Le président Emmerson Mnangagwa va s’exprimer lors de la prochaine Semaine africaine de l’énergie (AEW), à un moment où le Zimbabwe se rapproche de la finalisation d’un accord gazier historique qui devrait positionner le pays comme un acteur clé de l’avenir énergétique de l’Afrique.
Les organisateurs de l’AEW ont annoncé vendredi que M. Mnangagwa avait confirmé sa participation à l’édition 2025 de la principale plateforme d’investissement énergétique d’Afrique, prévue du 29 septembre au 3 octobre au Cap, en Afrique du Sud.
« La participation du président Mnangagwa reflète l’ambition du pays de libérer tout le potentiel de son secteur énergétique et intervient alors que des entreprises internationales et régionales développent des projets dans les domaines du gaz naturel et des énergies renouvelables », a déclaré la Chambre africaine de l’énergie.
La participation de M. Mnangagwa s’inscrit dans un contexte de dynamisme croissant autour du projet Cabora Bassa au Zimbabwe, mené par la société australienne Invictus Energy.
Ce projet, situé dans le nord du Zimbabwe, a permis deux découvertes majeures de gaz sur le champ de Mukuyu depuis 2023, marquant l’entrée du pays dans la nouvelle frontière gazière du continent.
Le Zimbabwe finalise actuellement un accord de partage de production pétrolière avec Invictus, dont le projet a été publié en juin.

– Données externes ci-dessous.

(** The general form for [doRequest]: [k] retryable failures, [k] at most
    [MaxRetries], then an attempt that is not to be retried. *)
Lemma doRequest_settles {C : Type} {cacheOps : Cache C} (L : Libs) (w : World)
    (c : Client) (method path : gostring) (params : option Values)
    (body : option searchRequestBody) (reqURL : gostring) (st : State C) (k : nat) :
  steadyWorld w -> canGrant w st ->
  (forall c0, cache st = Some c0 ->
     fst (cacheGet c0 (buildCacheKey L c method path params)) = None) ->
  prepareRequest L c method path params body = inr reqURL ->
  (Z.of_nat k <= MaxRetries (retryConfig c))%Z ->
  (forall i, (i < k)%nat ->
     retryableFailure (readResponse (roundTrip w (tripPos st + i)))) ->
  (snd (readResponse (roundTrip w (tripPos st + k))) = None \/
   shouldRetry (snd (readResponse (roundTrip w (tripPos st + k))))
     (snd (fst (readResponse (roundTrip w (tripPos st + k))))) = false) ->
  exists (fuel0 : nat) (st' : State C),
    (forall fuel, (fuel0 <= fuel)%nat ->
       doRequest L w fuel c method path params body st
       = Some (verdict (readResponse (roundTrip w (tripPos st + k))), st')) /\
    tripPos st' = (tripPos st + S k)%nat /\
    (exists evs, trace st' = evs ++ trace st /\
       roundTrips evs = S k /\ backoffSleeps evs = k) /\
    cache st' =
      match cache st with
      | Some c0 =>
          if gostring_eqb method MethodGet
          then cacheAfter (buildCacheKey L c method path params)
                 (readResponse (roundTrip w (tripPos st + k)))
                 (Some (snd (cacheGet c0 (buildCacheKey L c method path params))))
          else Some c0
      | None => None
      end.
Proof.
  intros Hworld Hgrant Hmiss Hprep Hk Hfail Hstop.
  set (n := Z.to_nat (MaxRetries (retryConfig c) + 1)).
  assert (Hlt : (k < n)%nat) by (unfold n; lia).
  unfold doRequest.
  destruct (gostring_eqb method MethodGet &&
            match cache st with Some _ => true | None => false end) eqn:Hcond.
  - apply andb_true_iff in Hcond as [Hget Hhas].
    destruct (cache st) as [c0 |] eqn:Hc; [| discriminate].
    set (key := buildCacheKey L c method path params) in *.
    set (st0 := mkState (clockPos st) (selectPos st) (randPos st) (tripPos st)
                  (limiter st) (Some (snd (cacheGet c0 key)))
                  (EvCacheGet key false :: trace st)).
    assert (Hlookup : cacheGetM key st = Some (None, st0)).
    { unfold cacheGetM. rewrite Hc. cbv zeta. now rewrite (Hmiss c0 eq_refl). }
    destruct (attemptLoop_settles L w c method path params body key reqURL
                Hworld Hprep k n 0%Z None st0 Hlt Hgrant Hfail Hstop)
      as (fuel0 & st' & Hrun & Htp & Hca & evs & Ht & Hr & Hs).
    exists fuel0, st'. split; [| split; [| split]].
    + intros fuel Hfuel. rewrite (bind_run _ _ _ _ _ (hasCache_run st)); cbv beta.
      rewrite Hc, Hget. cbn [andb]. rewrite (bind_run _ _ _ _ _ Hlookup).
      fold n. exact (Hrun fuel Hfuel).
    + exact Htp.
    + exists (evs ++ [EvCacheGet key false]). repeat split.
      * rewrite Ht. cbn [trace st0]. now rewrite <- app_assoc.
      * rewrite roundTrips_app, Hr. cbn. lia.
      * rewrite backoffSleeps_app, Hs, sleepsDue_first. cbn. lia.
    + rewrite Hget. exact Hca.
  - destruct (attemptLoop_settles L w c method path params body [] reqURL
                Hworld Hprep k n 0%Z None st Hlt Hgrant Hfail Hstop)
      as (fuel0 & st' & Hrun & Htp & Hca & evs & Ht & Hr & Hs).
    exists fuel0, st'. split; [| split; [exact Htp | split]].
    + intros fuel Hfuel. rewrite (bind_run _ _ _ _ _ (hasCache_run st)); cbv beta.
      rewrite Hcond. fold n. exact (Hrun fuel Hfuel).
    + exists evs. rewrite sleepsDue_first in Hs. auto.
    + rewrite Hca. unfold cacheAfter.
      destruct (cache st) as [c0 |]; [| now destruct (snd _)].
      cbn [andb] in Hcond. rewrite andb_true_r in Hcond. rewrite Hcond.
      now destruct (snd _).
Qed.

Le gouvernement a également accordé au projet le statut de projet national, ce qui lui confère des avantages fiscaux, des exonérations de droits et une procédure accélérée d’obtention des permis.
Un troisième puits d’exploration, Musuma-1, devrait être foré plus tard cette année, ciblant une nouvelle zone géologique susceptible d’accroître considérablement les ressources du pays.
« Le Zimbabwe est un excellent exemple de marché énergétique frontalier au potentiel considérable », a déclaré NJ Ayuk, président exécutif de l’AEC.
« Alors que la demande énergétique africaine continue de croître, les marchés frontaliers comme le Zimbabwe joueront un rôle déterminant dans la prochaine ère de développement », a-t-il ajouté.
Au-delà du gaz, le Zimbabwe développe les infrastructures régionales de carburant, notamment l’extension du pipeline du corridor de Beira reliant le Mozambique au Zimbabwe. La capacité du pipeline devrait passer de trois à cinq millions de mètres cubes par an d’ici 2027.
Le pays intensifie également sa production de charbon et d’hydroélectricité. La production de charbon devrait augmenter de 10,5% cette année, tandis que des efforts conjoints avec la Zambie visent à redémarrer plusieurs centrales au charbon.
Des projets hydroélectriques tels que les gorges de Batoka, le lac Mutirikwi et le barrage d’Osborne devraient accroître la capacité de production nationale.